Triethylaluminum reacts readily and violently with protic substances, such as mineral acids, water, alcohols, mercaptans, phenols, carboxylic acids, ammonia, amines, acetylene and monosubstituted acetylenes.
Use
Triethyl aluminum as a component of Ziegler-Natta catalysts used in industrial scale cocatalyst for polyolefin; especially of polyethylene and polypropylene. In the so-called Alfol TEA process for the synthesis of higher unbranched primary alcohols ( " fatty alcohols " ) from ethene used.
In MOCVD and MBE systems triethylaluminum is used as the reaction medium for the deposition of III-V semiconductor layers, for example, LEDs.
In war weapons, such as flamethrowers, triethylaluminum ( thickened pyrophoric agent TPA, engl. ) Is as liquid fire means or with thickeners such as polyisobutylene as a yellow border fabric used. In principle, such weapons can be considered as the successor of napalm.

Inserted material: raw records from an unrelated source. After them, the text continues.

(* ===== verification/DateHelpers.v ===== *)
(** * The default report month: [getDefaultMonth] of [src/frontend/src/utils/dateHelpers.ts]

    It reads the current year, month (0 for January) and day, and returns
    ["YYYY-MM"]: the current month after the 15th, the previous month
    otherwise, the previous month computed by [new Date(year, month - 1, 1)],
    which carries a month of -1 into December of the previous year.
    [String(n)] of an integer is stdpp's [pretty]. *)

From stdpp Require Import base list strings pretty.
From Stdlib Require Import ZArith Lia Ascii.
From S2P Require Import Spec2Rocq.

Open Scope Z_scope.

Module DateHelpers.

(** [new Date(year, month, 1)]: [getFullYear()] and [getMonth()] of the
    date, a month outside [0..11] carrying into the year. *)
Definition date_year_month (year month : Z) : Z * Z :=
  (year + month / 12, month mod 12).

Fixpoint zeros (n : nat) : string :=
  match n with O => "" | S k => String "0"%char (zeros k) end.

(** [s.padStart(2, "0")]. *)
Definition padStart2 (s : string) : string := zeros (2 - String.length s) +:+ s.

(** [`${year}-${String(month).padStart(2, "0")}`] *)
Definition year_month (year month : Z) : string :=
  pretty year +:+ "-" +:+ padStart2 (pretty month).

Definition getDefaultMonth (year month day : Z) : string :=
  if day >? 15 then year_month year (month + 1)
  else let '(prevYear, prevMonth0) := date_year_month year (month - 1) in
       year_month prevYear (prevMonth0 + 1).

(** ** Properties *)

(** The year and month the function reports, as the comment in the
    source states them. *)
Definition report_month (year month day : Z) : Z * Z :=
  if day >? 15 then (year, month + 1)
  else if month =? 0 then (year - 1, 12) else (year, month).

Lemma date_year_month_prev year month :
  0 <= month <= 11 ->
  date_year_month year (month - 1) = if month =? 0 then (year - 1, 11) else (year, month - 1).
Proof.
  intros Hm. unfold date_year_month. destruct (Z.eqb_spec month 0) as [->|Hne].
  - reflexivity.
  - rewrite Z.div_small, Z.mod_small by lia. f_equal. lia.
Qed.

(** C40. For a month of the year (0 to 11), the function reports the
    current month after the 15th and the previous one up to the 15th,
    January falling back to December of the previous year; the reported
    month is always between 1 and 12. *)
Theorem getDefaultMonth_spec year month day :
  0 <= month <= 11 ->
  getDefaultMonth year month day =
    year_month (fst (report_month year month day)) (snd (report_month year month day)) /\
  1 <= snd (report_month year month day) <= 12.
Proof.
  intros Hm. unfold getDefaultMonth, report_month.
  destruct (day >? 15); [split; [reflexivity | simpl; lia]|].
  rewrite date_year_month_prev by exact Hm.
  destruct (Z.eqb_spec month 0) as [->|Hne]; simpl; split; try reflexivity; try lia.
  f_equal. lia.
Qed.

(** The month field always has two digits: [padStart] turns the
    months 1 to 9 into ["01"] to ["09"] and leaves 10 to 12 as they are. *)
Theorem month_field_two_digits m :
  1 <= m <= 12 ->
  String.length (padStart2 (pretty m)) = 2%nat /\
  (m < 10 -> padStart2 (pretty m) = "0" +:+ pretty m).
Proof.
  intros Hm.
  assert (m = 1 \/ m = 2 \/ m = 3 \/ m = 4 \/ m = 5 \/ m = 6 \/ m = 7 \/ m = 8 \/
          m = 9 \/ m = 10 \/ m = 11 \/ m = 12) as Hcases by lia.
  destruct_or! Hcases; subst m; split; try reflexivity; intros; try lia.
Qed.

(** ** Concrete runs *)

Lemma getDefaultMonth_spec_witness :
  getDefaultMonth 2025 0 10 = year_month 2024 12 /\ year_month 2024 12 = "2024-12".
Proof.
  split; [|reflexivity].
  destruct (getDefaultMonth_spec 2025 0 10) as [H _]; [lia | exact H].
Defined.

Lemma month_field_two_digits_witness : padStart2 (pretty 7) = "07".
Proof. apply (month_field_two_digits 7); lia. Defined.

End DateHelpers.
(* ===== verification/Formatters.v ===== *)
(** * Display formatters: [src/frontend/src/utils/formatters.ts]

    [formatNumber], [formatCurrency], [formatDate] and [formatBoolean]
    turn a possibly missing value into display text, ["-"] standing for a
    missing or unreadable value. The conversions and the locale-aware
    formatting are the platform's ([Number(string)], [Date.parse],
    [Intl.NumberFormat], [Intl.DateTimeFormat]); they are the variables of
    the section [Platform], so every theorem holds whatever the browser's
    locale data. A constructor of [Intl] that throws a [RangeError] (an
    unknown currency code, an unknown locale, too many fraction digits)
    is [None]; a helper whose result is [None] throws. JavaScript numbers
    are [JsNumber]: a finite rational, [NaN] or an infinity. *)

From stdpp Require Import base list strings.
From Stdlib Require Import QArith Qabs.
From S2P Require Import Spec2Rocq.

Module Formatters.

Inductive JsNumber := Fin (q : Q) | NaN | Inf (positive : bool).

Definition isNaN (n : JsNumber) : bool := match n with NaN => true | _ => false end.

(** [value: number | string | undefined | null]. *)
Inductive Input := INum (n : JsNumber) | IStr (s : string) | IUndefined | INull.

(** [date: Date | string | number | null | undefined]; a [Date] object
    holds its time value. *)
Inductive DateInput := DDate (t : JsNumber) | DStr (s : string) | DNum (n : JsNumber) | DNull | DUndefined.

(** The options the helpers give [Intl.NumberFormat]: the currency
    ([style: "currency"], its code and whether [currencyDisplay] is
    ["symbol"]) if any, then the minimum and maximum fraction digits. *)
Record NumberFormatOptions := mkNFO {
  currency_style : option (string * bool);
  minimumFractionDigits : nat;
  maximumFractionDigits : nat
}.

(** [TimeClip] of a number given to [new Date(number)]: finite values up
    to 8.64e15 milliseconds in magnitude, truncated; [NaN] otherwise. *)
Definition TimeClip (n : JsNumber) : JsNumber :=
  match n with
  | Fin q => if Qle_bool (Qabs q) (8640000000000000 # 1)
             then Fin (Z.quot (Qnum q) (Zpos (Qden q)) # 1) else NaN
  | _ => NaN
  end.

(** [!date]: [null], [undefined], [""], [0] and [NaN] are falsy, a [Date]
    object never is. *)
Definition date_falsy (d : DateInput) : bool :=
  match d with
  | DNull | DUndefined => true
  | DStr s => String.eqb s ""
  | DNum (Fin q) => Qeq_bool q 0
  | DNum NaN => true
  | DNum (Inf _) | DDate _ => false
  end.

Section Platform.

(** [Number(s)] of a string. *)
Variable Number_of_string : string -> JsNumber.
(** [Date.parse(s)], what [new Date(s)] holds. *)
Variable Date_parse : string -> JsNumber.
(** [new Intl.NumberFormat(locale, options).format]; [None] when the
    constructor throws. *)
Variable NumberFormat : string -> NumberFormatOptions -> option (JsNumber -> string).
(** [new Intl.DateTimeFormat(locale, {year: "numeric", month: "short",
    day: "2-digit"}).format] of a valid time value. *)
Variable DateTimeFormat : string -> option (Q -> string).

(** [Number(value)] for the values that pass the guards. *)
Definition Number (v : Input) : JsNumber :=
  match v with
  | INum n => n
  | IStr s => Number_of_string s
  | IUndefined => NaN
  | INull => Fin 0
  end.

(** [value === undefined || value === null || value === ""]. *)
Definition missing (v : Input) : bool :=
  match v with
  | IUndefined | INull => true
  | IStr s => String.eqb s ""
  | INum _ => false
  end.

Definition formatNumber (value : Input) (decimals : nat) (locale : string) : option string :=
  if missing value then Some "-"
  else let num := Number value in
  if isNaN num then Some "-"
  else match NumberFormat locale (mkNFO None decimals decimals) with
       | Some format => Some (format num)
       | None => None
       end.

(** The [try] block, and on a [RangeError] the fallback for currency
    codes [Intl] rejects, whose own [RangeError] is not caught. *)
Definition formatCurrency (amount : Input) (currency locale : string) (showSymbol : bool)
  : option string :=
  if missing amount then Some "-"
  else let num := Number amount in
  if isNaN num then Some "-"
  else match NumberFormat locale (mkNFO (Some (currency, showSymbol)) 0 0) with
       | Some format => Some (format num)
       | None =>
           match formatNumber (INum num) 2 locale with
           | Some formatted => Some (if showSymbol then formatted +:+ " " +:+ currency else formatted)
           | None => None
           end
       end.

(** [new Date(date)]: its time value. *)
Definition new_Date (d : DateInput) : JsNumber :=
  match d with
  | DDate t => t
  | DStr s => Date_parse s
  | DNum n => TimeClip n
  | DNull => Fin 0
  | DUndefined => NaN
  end.

Definition formatDate (date : DateInput) (locale : string) : option string :=
  if date_falsy date then Some "-"
  else match new_Date date with
       | Fin t => match DateTimeFormat locale with Some format => Some (format t) | None => None end
       | _ => Some "-"
       end.

End Platform.

(** [value: boolean | null | undefined]: [None] for both absent values. *)
Definition formatBoolean (value : option bool) (yesText noText : string) : string :=
  match value with
  | None => "-"
  | Some b => if b then yesText else noText
  end.

(** ** Properties *)

Section Properties.
Context (Number_of_string Date_parse : string -> JsNumber)
        (NumberFormat : string -> NumberFormatOptions -> option (JsNumber -> string))
        (DateTimeFormat : string -> option (Q -> string)).

Let formatCurrency' := formatCurrency Number_of_string NumberFormat.

(** [formatCurrency] answers ["-"] for a missing or unreadable
    amount, formats it with [Intl] when [Intl] accepts the currency, and
    otherwise falls back to the two-decimal number followed by the code
    (the code alone without the symbol); it throws only when the locale's
    plain two-decimal format is rejected too. *)
Theorem formatCurrency_spec amount currency locale showSymbol :
  formatCurrency' amount currency locale showSymbol =
  if missing amount || isNaN (Number Number_of_string amount) then Some "-"
  else match NumberFormat locale (mkNFO (Some (currency, showSymbol)) 0 0),
             NumberFormat locale (mkNFO None 2 2) with
       | Some format, _ => Some (format (Number Number_of_string amount))
       | None, Some format =>
           Some (if showSymbol then format (Number Number_of_string amount) +:+ " " +:+ currency
                 else format (Number Number_of_string amount))
       | None, None => None
       end.
Proof.
  unfold formatCurrency', formatCurrency, formatNumber. simpl.
  destruct (missing amount); [reflexivity|].
  destruct (isNaN (Number Number_of_string amount)) eqn:Hn; [reflexivity|].
  destruct (NumberFormat locale (mkNFO (Some (currency, showSymbol)) 0 0)); [reflexivity|].
  destruct (NumberFormat locale (mkNFO None 2 2)); reflexivity.
Qed.

(** What modelling showed: [formatDate] tests [!date] before
    parsing, so the timestamp [0] (1 January 1970, a valid date) is shown
    as ["-"], as if it were missing, while the same instant given as a
    [Date] object is formatted. *)
Theorem formatDate_epoch_shown_missing locale format :
  DateTimeFormat locale = Some format ->
  formatDate Date_parse DateTimeFormat (DNum (Fin 0)) locale = Some "-" /\
  new_Date Date_parse (DNum (Fin 0)) = Fin 0 /\
  formatDate Date_parse DateTimeFormat (DDate (Fin 0)) locale = Some (format 0).
Proof. intros Hf. unfold formatDate. simpl. rewrite Hf. repeat split. Qed.

End Properties.

(** ** Concrete runs *)

(** A platform whose locale ["en-US"] formats every instant as the epoch. *)
Definition epoch_format (locale : string) : option (Q -> string) :=
  if String.eqb locale "en-US" then Some (fun _ => "Jan 01, 1970") else None.

Lemma formatDate_epoch_shown_missing_witness :
  formatDate (fun _ => NaN) epoch_format (DNum (Fin 0)) "en-US" = Some "-" /\
  new_Date (fun _ => NaN) (DNum (Fin 0)) = Fin 0 /\
  formatDate (fun _ => NaN) epoch_format (DDate (Fin 0)) "en-US" = Some "Jan 01, 1970".
Proof.
  apply (formatDate_epoch_shown_missing (fun _ => NaN) epoch_format "en-US" (fun _ => "Jan 01, 1970")).
  reflexivity.
Defined.

End Formatters.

Regarding the combustion temperature and the incendiary effect they surpass this. TEA itself can not be extinguished with water, since it reacts explosively with water. If it fights with other extinguishing agents, as may at any time contact with the air again, spontaneous combustion use.
Safety
The vapors of triethylaluminum is very irritating and corrosive to the mucous membranes. With up to two days delay may occur edema. Often the so-called fume fever is observed. If exposed to the skin very painful and slow-healing wounds may arise.